Democrats and Republicans hardly agree on anything these days. But one thing they share is a growing distrust of Big Tech.

Big Tech — a group of companies that typically includes the “Four Horsemen” of Google, Facebook, Amazon and Apple — is under fire from conservatives for perceived liberal bias, and from liberals for allegedly using their dominant market positions to stifle competition. The U.S. Department of Justice has filed suit against Google, and the Federal Trade Commission against Facebook in separate antitrust cases.

Public support for Big Tech has declined as trust has eroded. Recent studies show that the majority of Americans think the Four Horsemen are spying on them, using their personal data carelessly, and have more power than they should.

This loss of trust represents an unprecedented PR crisis for Big Tech. But the problem doesn’t stop there. Increasingly, companies across the tech sector — large and small — are facing a reputation management challenge with consumers.

The 2021 Edelman Trust Barometer, an annual survey conducted by the global PR firm Edelman for more than two decades, shows this clearly. While technology has long been the most trusted industry sector, trust has plummeted over the past 10 years by more than any other sector. 

In 2012, a full 77% of survey respondents expressed trust in tech companies to “do what is right.” In the new research, that percentage has dropped to 68%. This percentage decline is three times that of any other industry in the study.

This means that tech companies of all sizes have an opportunity — and a responsibility — to help their sector earn back lost trust.  

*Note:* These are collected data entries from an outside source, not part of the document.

(* ===== verification/InquiryDemo.v ===== *)
(** * InquiryDemo: a first message through a router

    The three nodes of ArrivalDemo with routes both ways: alice has a text for bob
    and no key of his. *)

From S2P Require Import Prelude StdSort OpenSSL RsaChunk Regex Address CoroQueue Routing KeyStore Avif Kernel Effects Mailbox Hoare KernelInv Flow Network KernelSpec Sendto Wake Relay Contact Arrival Asking Inquiry KernelDemo RunDemo ArrivalDemo.

Module InquiryDemo.
Import KernelDemo.KernelDemo RunDemo.RunDemo ArrivalDemo.ArrivalDemo.
#[local] Existing Instances debug_build Toy.openssl Toy.laws ToyRegex.boost ToyRegex.laws
  InsertionSort.std InsertionSort.std_laws links.

Definition A_writes : list event := A ++ [ESendto "bob@av" hello].
Definition a_writer : kernel := final A_writes.
Definition router_both : list event := router_starts ++ [EAddRoute "alice@av" "" "west" 50].
Definition the_router : kernel := (run_events (AvifImpl0 := router_links) router_both init_kernel).2.
Definition three : network := {| nodes := {[ 0%nat := a_writer; 1%nat := the_router; 2%nat := final B ]}; wire := [] |}.

(** A node writes what it was given by interface [o]; the next one reads it and
    handles it. *)
Definition hop (n o next : nat) (now : Z) : list net_event :=
  [NLocal n (ERun 0 now); NLocal n (EWrote o 0 ec_success now); NDeliver 0 now; NLocal next (ERun 0 now)].
Definition all_answered : list net_event :=
  hop 0 0 1 2 ++ hop 1 1 2 3 ++ hop 2 1 1 4 ++ hop 1 0 0 5 ++ hop 0 0 1 6 ++ hop 1 1 2 7.
Definition this_run : list net_event := NLocal 0 (ERun 0 1) :: all_answered.
Abbreviation three_later := (net_run node_links cables this_run three).

(** ** What is asked of the nodes *)

Lemma writer_in_order : in_order a_writer.
Proof. apply (reached_in_order A_writes a_writer tt); [apply runs; vm_compute; reflexivity|apply calmb; vm_compute; reflexivity]. Qed.

Lemma bob_in_order : in_order (final B).
Proof. apply (reached_in_order B (final B) tt); [apply runs; vm_compute; reflexivity|apply calmb; vm_compute; reflexivity]. Qed.

Lemma router_in_order : in_order the_router.
Proof.
  apply (reached_in_order (AvifImpl0 := router_links) router_both the_router tt); [|apply calmb; vm_compute; reflexivity].
  assert (E : (run_events (AvifImpl0 := router_links) router_both init_kernel).1 = Ret tt) by (vm_compute; reflexivity).
  unfold the_router. destruct (run_events _ init_kernel) as [u k]. simpl in *. by rewrite E.
Qed.

(** A router's stop, for a packet that goes on by interface [o]. *)
Lemma router_forwards (o : nat) (name target : string) :
  (o = 0%nat /\ name = "west" /\ target = "alice@av") \/ (o = 1%nat /\ name = "east" /\ target = "bob@av") ->
  forwards node_links 1 o (split_address target) three.
Proof.
  intros Hcase. exists the_router, name, {| node_id := o; node_if := o |}.
  destruct Hcase as [(-> & -> & ->)|(-> & -> & ->)];
    (split_and!; [reflexivity|exact router_in_order|vm_compute; lia| |vm_compute; reflexivity|vm_compute; reflexivity|reflexivity]).
  - exists "west", {| node_id := 0; node_if := 0 |}. split; [vm_compute; reflexivity|reflexivity].
  - exists "east", {| node_id := 1; node_if := 1 |}. split; [vm_compute; reflexivity|reflexivity].
Qed.

Definition the_send : send_op := new_send "bob@av" hello link.

Lemma three_both_ways : both_ways node_links member 0 0 2 1 [(1, 0, 1)%nat] [(1, 1, 0)%nat] the_send alice three.
Proof.
  split.
  - exists a_writer. split_and!; [reflexivity|exact writer_in_order|vm_compute; lia|]. exists "if0", link. split; [vm_compute; reflexivity|reflexivity].
  - exists (final B). split_and!; [reflexivity|exact bob_in_order|vm_compute; reflexivity].
  - repeat constructor. apply (router_forwards 1 "east" "bob@av"). auto.
  - exists (final B). split_and!; [reflexivity|exact bob_in_order|vm_compute; lia|].
    exists "if1", {| node_id := 0; node_if := 1 |}. split; [vm_compute; reflexivity|reflexivity].
  - exists a_writer. split_and!; [reflexivity|exact writer_in_order|vm_compute; reflexivity].
  - repeat constructor. apply (router_forwards 0 "west" "alice@av"). auto.
Qed.

(** ** What is asked of the run, decided *)

Definition w0 : waiter := its_waiter 1 0 "bob@av".

Definition undisturbedb (ev : net_event) (w : network) : bool :=
  match ev with NLocal _ (ETimer1 _ t) => t <=? deadline w0 | _ => true end &&
  match nodes (net_step node_links cables ev w) !! 0%nat with
  | Some k =>
      match find_RSA_pubkey "bob@av" (trusted_pubkey k) with
      | Ret (Some key) => bool_decide (key = (x02 : Byte.byte))
      | _ => true
      end
  | None => true
  end.

Fixpoint all_undisturbedb (evs : list net_event) (w : network) : bool :=
  match evs with [] => true | ev :: evs => undisturbedb ev w && all_undisturbedb evs (net_step node_links cables ev w) end.

Lemma undisturbedb_ok evs w :
  all_undisturbedb evs w = true -> all_undisturbed node_links cables 0 w0 the_send (x02 : @RSA Toy.openssl) evs w.
Proof.
  revert w. induction evs as [|ev evs IH]; intros w; cbn [all_undisturbedb all_undisturbed]; [done|].
  intros [[Hp Hk]%andb_prop Hevs]%andb_prop. split; [split|by apply IH].
  - intros e ->. destruct e; try done. by apply Z.leb_le.
  - intros k key' Hn Hf. rewrite Hn in Hk. change (s_target the_send) with "bob@av" in Hf. rewrite Hf in Hk. by apply bool_decide_eq_true in Hk.
Qed.

Lemma three_rests :
  (forall q, member q -> is_Some (nodes three_later !! q)) /\ at_rest member three_later.
Proof. apply restsb_ok. vm_compute. reflexivity. Qed.

Lemma first_message_arrives_witness : arrived_at 2 (av_address_to_string alice, hello) three_later.
Proof.
  apply (first_message_arrives node_links cables member all_answered 0 0 1 2 1 0 [(1, 0, 1)%nat] [(1, 1, 0)%nat] 0 "bob@av" hello
    three a_writer "if0" link alice (x01 : @RSA Toy.openssl) (x01 : @RSA Toy.openssl) bob (x02 : @X509 Toy.openssl)
    (x02 : @RSA Toy.openssl) (x02 : @RSA Toy.openssl)).
  - reflexivity.
  - vm_compute. reflexivity.
  - vm_compute. reflexivity.
  - vm_compute. reflexivity.
  - reflexivity.
  - reflexivity.
  - reflexivity.
  - reflexivity.
  - reflexivity.
  - reflexivity.
  - eexists _, _. split_and!; reflexivity.
  - reflexivity.
  - reflexivity.
  - apply toy_seal_ok; [discriminate|]. vm_compute. split; discriminate.
  - apply toy_seal_ok; [discriminate|]. vm_compute. split; discriminate.
  - vm_compute. lia.
  - vm_compute. lia.
  - split; reflexivity.
  - split; reflexivity.
  - simpl. lia.
  - simpl. lia.
  - exact three_both_ways.
  - apply allowedb_ok. vm_compute. reflexivity.
  - apply undisturbedb_ok. vm_compute. reflexivity.
  - exact (proj1 three_rests).
  - exact (proj2 three_rests).
Defined.
End InquiryDemo.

So what can tech companies of all sizes do to ensure strong relationships with their customers, prospects and the public? Here are four steps you can take:

• Put your customers first. Tech companies have long been the heroes of the U.S. economy. What tarnished the halo? Too many CEOs thinking of consumers as data repositories rather than living, breathing humans. You’ll never be able to maintain trust with your customers with that mentality. If what your business is planning to do is not something your customers would want you to do, don’t do it.

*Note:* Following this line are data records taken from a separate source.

Lemma simulate_write w s n i m now :
  same w s -> clean (SWrite n i m now) s -> simulates (SWrite n i m now) w s.
Proof.
  intros Hs Hc. unfold clean in Hc. destruct (to_write n i m s) as [pkt|] eqn:Hw.
  2:{ apply no_event; try done; simpl; unfold stream_write; by rewrite Hw. }
  destruct (Hc pkt eq_refl) as [f Hf]. destruct (write_node n i m now w s pkt Hs Hw) as [Ewire _].
  pose proof Hs as [En Hp]. destruct (peer n i) as [q|] eqn:Eq; simpl in Ewire.
  2:{ apply (simulate_wrote n i m now w s pkt []); [done..| |done].
    simpl. unfold stream_write. rewrite Hw, Eq, (write_packet pkt f) by done. cbn [fst snd].
    split; [by apply node_host|]. intros q. by rewrite host_pipes, Ewire, app_nil_r. }
  assert (Hpipe : forall q', q' <> q -> to_if q' (wire w ++ [(q, pkt)]) = to_if q' (wire w)).
  { intros q' Hq. by rewrite to_if_app, to_if_one, decide_False, app_nil_r. }
  destruct (closed (pipe_to q s)) eqn:Ecl.
  - apply (simulate_wrote n i m now w s pkt [NLose (length (wire w))]); [done|done|by repeat constructor| |].
    + simpl. unfold stream_write. rewrite Hw, Eq, (write_packet_broken pkt f) by done. cbn [fst snd].
      split; [by apply node_host|]. intros q'. cbn [wire]. rewrite Ewire, delete_middle, app_nil_r, host_pipes.
      destruct (decide (q' = q)) as [->|Hne]; [|by rewrite pipe_set_ne].
      rewrite pipe_set_eq. specialize (Hp q). by destruct (pipe_to q s).
    + intros on_path Ho. split; [done|]. split; [|done]. intros n' i' pkt' E Hp'. cbn [net_step] in E.
      rewrite Ewire, list_lookup_middle in E by done. injection E as Eq'.
      specialize (Ho q). rewrite Eq' in Ho. specialize (Ho Hp'). by rewrite <-Eq', Ecl in Ho.
  - apply (simulate_wrote n i m now w s pkt []); [done..| |done].
    simpl. unfold stream_write. rewrite Hw, Eq, (write_packet pkt f) by done. cbn [fst snd outbox writing_end].
    split; [by apply node_host|]. intros q'. rewrite Ewire, host_pipes.
    destruct (decide (q' = q)) as [->|Hne]; [|by rewrite pipe_set_ne, Hpipe].
    rewrite pipe_set_eq, to_if_app, to_if_one, decide_True, Ecl by done. by apply holds_write.
Qed.

(** A read that can complete, ... *)
Definition readable (n i : nat) (s : stream_net) : bool :=
  is_reading n i s && (whole_frame (content (pipe_to (n, i) s)) || closed (pipe_to (n, i) s)).

Lemma stream_read_eq n i now s :
  readable n i s = true -> stream_step (SRead n i now) s =
    let p := pipe_to (n, i) s in let r := async_read_packet (reading_end p) in
    let s := set_pipe (n, i) {| content := inbox r.2; closed := closed p |} s in
    match r.1 with Ret avpkt => host_step n (ERead i avpkt now) s | _ => host_fail n s end.
Proof. intros Er. cbn [stream_step]. unfold stream_read. unfold readable in Er. by rewrite Er. Qed.

Lemma read_undisturbed n i now s w n' w0 op key ev :
  nodes (net_step impl peer ev w) = hosts (stream_step (SRead n i now) s) -> (forall e, ev = NLocal n' e -> patient w0 e) ->
  watched n' w0 op key (SRead n i now) s -> all_undisturbed impl peer n' w0 op key [ev] w.
Proof. intros E He (_ & _ & Hk). apply undisturbed_one; [constructor| |done]. by rewrite E. Qed.

(** ... of a connection with nothing but part of a frame, ... *)
Lemma simulate_read_rest w s n i now :
  same w s -> clean (SRead n i now) s -> readable n i s = true -> to_if (n, i) (wire w) = [] -> simulates (SRead n i now) w s.
Proof.
  intros [En Hp] Hc Er Et. pose proof (stream_read_eq n i now s Er) as Estep. cbv zeta in Estep.
  pose proof (fun n' w0 op key ev => read_undisturbed n i now s w n' w0 op key ev) as Hund.
  unfold clean in Hc. pose proof (Hp (n, i)) as Hq. rewrite Et in Hq. unfold readable in Er. set (p := pipe_to (n, i) s) in *.
  destruct (holds_read_rest p Hq) as (Hnw & Hin & Hcl). rewrite Hnw in Er. apply andb_true_iff in Er as [_ Ecl].
  specialize (Hc Hnw). simpl in Ecl. rewrite Hin, Ecl in Estep. unfold simulates. rewrite Estep in *.
  assert (Hsame : forall q, holds (to_if q (wire w)) (pipe_to q (set_pipe (n, i) {| content := []; closed := true |} s))).
  { intros q. destruct (decide (q = (n, i))) as [->|Hne]; [|by rewrite pipe_set_ne].
    rewrite pipe_set_eq, Et. exists [], []. split_and!; [done|constructor|by left|done]. }
  assert (Hfailed : nodes (net_step impl peer (NFail n) w) = delete n (hosts s)) by (simpl; by rewrite En).
  destruct ((async_read_packet (reading_end p)).1) as [[pkt|]| | | |]; [by destruct (Hc pkt)|..].
  - exists [NLocal n (ERead i None now)]. split_and!.
    + split; [by apply node_host|]. intros q. rewrite host_pipes. cbn [net_run net_step].
      rewrite node_wire by done. apply Hsame.
    + simpl. by destruct (nodes w !! n).
    + intros f _ Hf. unfold locals. cbn [sum_list_with local]. by rewrite Hf.
    + intros on_path _ Ho. split; [|done]. intros Hn. specialize (Ho (n, i) Hn). subst p. by rewrite Ecl in Ho.
    + intros n' w0 op key. apply Hund; [by apply node_host|by intros e [= <- <-]].
  - exists [NFail n]. split_and!; [by split|done..|]. intros n' w0 op key. by apply Hund.
  - exists [NFail n]. split_and!; [by split|done..|]. intros n' w0 op key. by apply Hund.
  - exists [NFail n]. split_and!; [by split|done..|]. intros n' w0 op key. by apply Hund.
  - exists [NFail n]. split_and!; [by split|done..|]. intros n' w0 op key. by apply Hund.
Qed.

(** ... and of one with a packet. *)
Lemma simulate_read_packet w s n i now pkt ps :
  same w s -> readable n i s = true -> to_if (n, i) (wire w) = pkt :: ps -> simulates (SRead n i now) w s.
Proof.
  intros [En Hp] Er Et. pose proof (stream_read_eq n i now s Er) as Estep. cbv zeta in Estep.
  pose proof (fun n' w0 op key ev => read_undisturbed n i now s w n' w0 op key ev) as Hund.
  pose proof (Hp (n, i)) as Hq. rewrite Et in Hq. destruct (holds_read pkt ps _ Hq) as (rest & Hread & Hrest).
  rewrite Hread in Estep. cbn [fst snd inbox] in Estep. unfold simulates. rewrite Estep in *.
  destruct (to_if_delete (n, i) (wire w) [] pkt ps Et) as (j & Hj & Ej & Eo). simpl in Ej.
  set (s1 := set_pipe _ _ _) in *.
  assert (En1 : nodes (net_step impl peer (NDeliver j now) w) = hosts (host_step n (ERead i (Some pkt) now) s1))
    by (cbn [net_step]; rewrite Hj; by apply node_host).
  exists [NDeliver j now]. split_and!; [| |done| |].
  - split; [exact En1|]. intros q. cbn [net_run net_step]. rewrite Hj, host_pipes, node_wire by done. cbn [wire].
    unfold s1. destruct (decide (q = (n, i))) as [->|Hne]; [by rewrite pipe_set_eq, Ej|by rewrite pipe_set_ne, Eo].
  - cbn [tally transmitted]. done.
  - intros on_path _ _. split; [|done]. intros n' i' pkt' E _. rewrite Hj in E. injection E as <- <- <-.
    rewrite En. apply andb_prop in Er as [Er _]. unfold is_reading in Er.
    destruct (hosts s !! n) as [k|]; [|done]. simpl in Er. destruct (ifs k !! i) as [a|] eqn:Ea; [|done].
    exists k, a. split_and!; [done..|]. apply Nat.ltb_lt in Er. lia.
  - intros n' w0 op key. apply Hund; [exact En1|done].
Qed.

Lemma simulate_read w s n i now :
  same w s -> clean (SRead n i now) s -> simulates (SRead n i now) w s.
Proof.
  intros Hs Hc. destruct (readable n i s) eqn:Er.
  - destruct (to_if (n, i) (wire w)) as [|pkt ps] eqn:Et; [by apply simulate_read_rest|by eapply simulate_read_packet].
  - apply no_event; try done. simpl. unfold stream_read. unfold readable in Er. by rewrite Er.
Qed.

Lemma simulate_step ev w s : same w s -> clean ev s -> simulates ev w s.
Proof.
  intros Hs Hc. destruct ev as [n e|n i m now|n i now|q keep].
  - destruct e; try (by apply simulate_local).
    + apply no_event; try done. intros f _ Hf. unfold stream_locals. simpl. by rewrite Hf.
    + apply no_event; try done. intros f Hf _. unfold stream_locals. simpl. by rewrite Hf.
  - by apply simulate_write.
  - by apply simulate_read.
  - by apply simulate_cut.
Qed.

Lemma run_app evs1 evs2 w : run (evs1 ++ evs2) w = run evs2 (run evs1 w).
Proof. revert w. induction evs1 as [|ev evs1 IH]; intros w; [done|apply IH]. Qed.

Lemma sent_app evs1 evs2 w : sent (evs1 ++ evs2) w = sent evs1 w + sent evs2 (run evs1 w).
Proof.
  revert w. induction evs1 as [|ev evs1 IH]; intros w; [done|]. cbn [app tally net_run]. rewrite IH. lia.
Qed.

Lemma fit_app on_path evs1 evs2 w : fit on_path evs1 w -> fit on_path evs2 (run evs1 w) -> fit on_path (evs1 ++ evs2) w.
Proof. revert w. induction evs1 as [|ev evs1 IH]; intros w; [done|]. intros [Hev He] H3. split; [done|by apply IH]. Qed.

Lemma undisturbed_app n w0 op key evs1 evs2 w :
  all_undisturbed impl peer n w0 op key evs1 w -> all_undisturbed impl peer n w0 op key evs2 (run evs1 w) ->
  all_undisturbed impl peer n w0 op key (evs1 ++ evs2) w.
Proof. revert w. induction evs1 as [|ev evs1 IH]; intros w; [done|]. intros [Hev He] H3. split; [done|by apply IH]. Qed.

Lemma host_closed q n e s : closed (pipe_to q (host_step n e s)) = closed (pipe_to q s).
Proof. by rewrite host_pipes. Qed.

• Admit your mistakes. This is a hard one for a lot of people, isn’t it? But few things go further in building trust than conceding your screw-ups. Did you have an outage? Suffer a breach? Release a buggy product? Yes, I know — your lawyers don’t want you to get sued by saying the wrong thing. But by working with a good PR person, you can learn to speak the truth without leading with your chin. Someone who did this extremely well in 2020 was Eric Yuan, the CEO of Zoom. With the massive uptick in Zoom usage last spring, numerous security issues with the product were exposed. Rather than deflect blame, Yuan took responsibility and announced that all of Zoom’s R&D in the coming months would be devoted to security improvements.

• Don’t just respond to crises; anticipate them. It’s great to have a post-mortem after a crisis has passed, but it’s even better to conduct a “pre-mortem” to anticipate problems before they occur. Whenever you set out on a major project, work with your team to identify worst-case scenarios and brainstorm ways to prevent those scenarios from becoming reality. It sounds intuitive, but the truth is that many companies don’t take this simple step before launching into new ventures.

• Demonstrate your values freely. If your customers know you mean well, it’s much easier for them to forgive you and maintain trust after you make a mistake. You can build up this goodwill by being responsive, providing great service and making amends when you make a mistake. You can also establish a stronger relationship with the public at large by taking an active part in your community and the causes your customers believe in. But don’t brag about things you plan to do. Show your values through your actions — not your words. 

Put another way, empathy, humility, transparency and kindness go a long way to building trust — and to maintaining trust even when things don’t go as planned.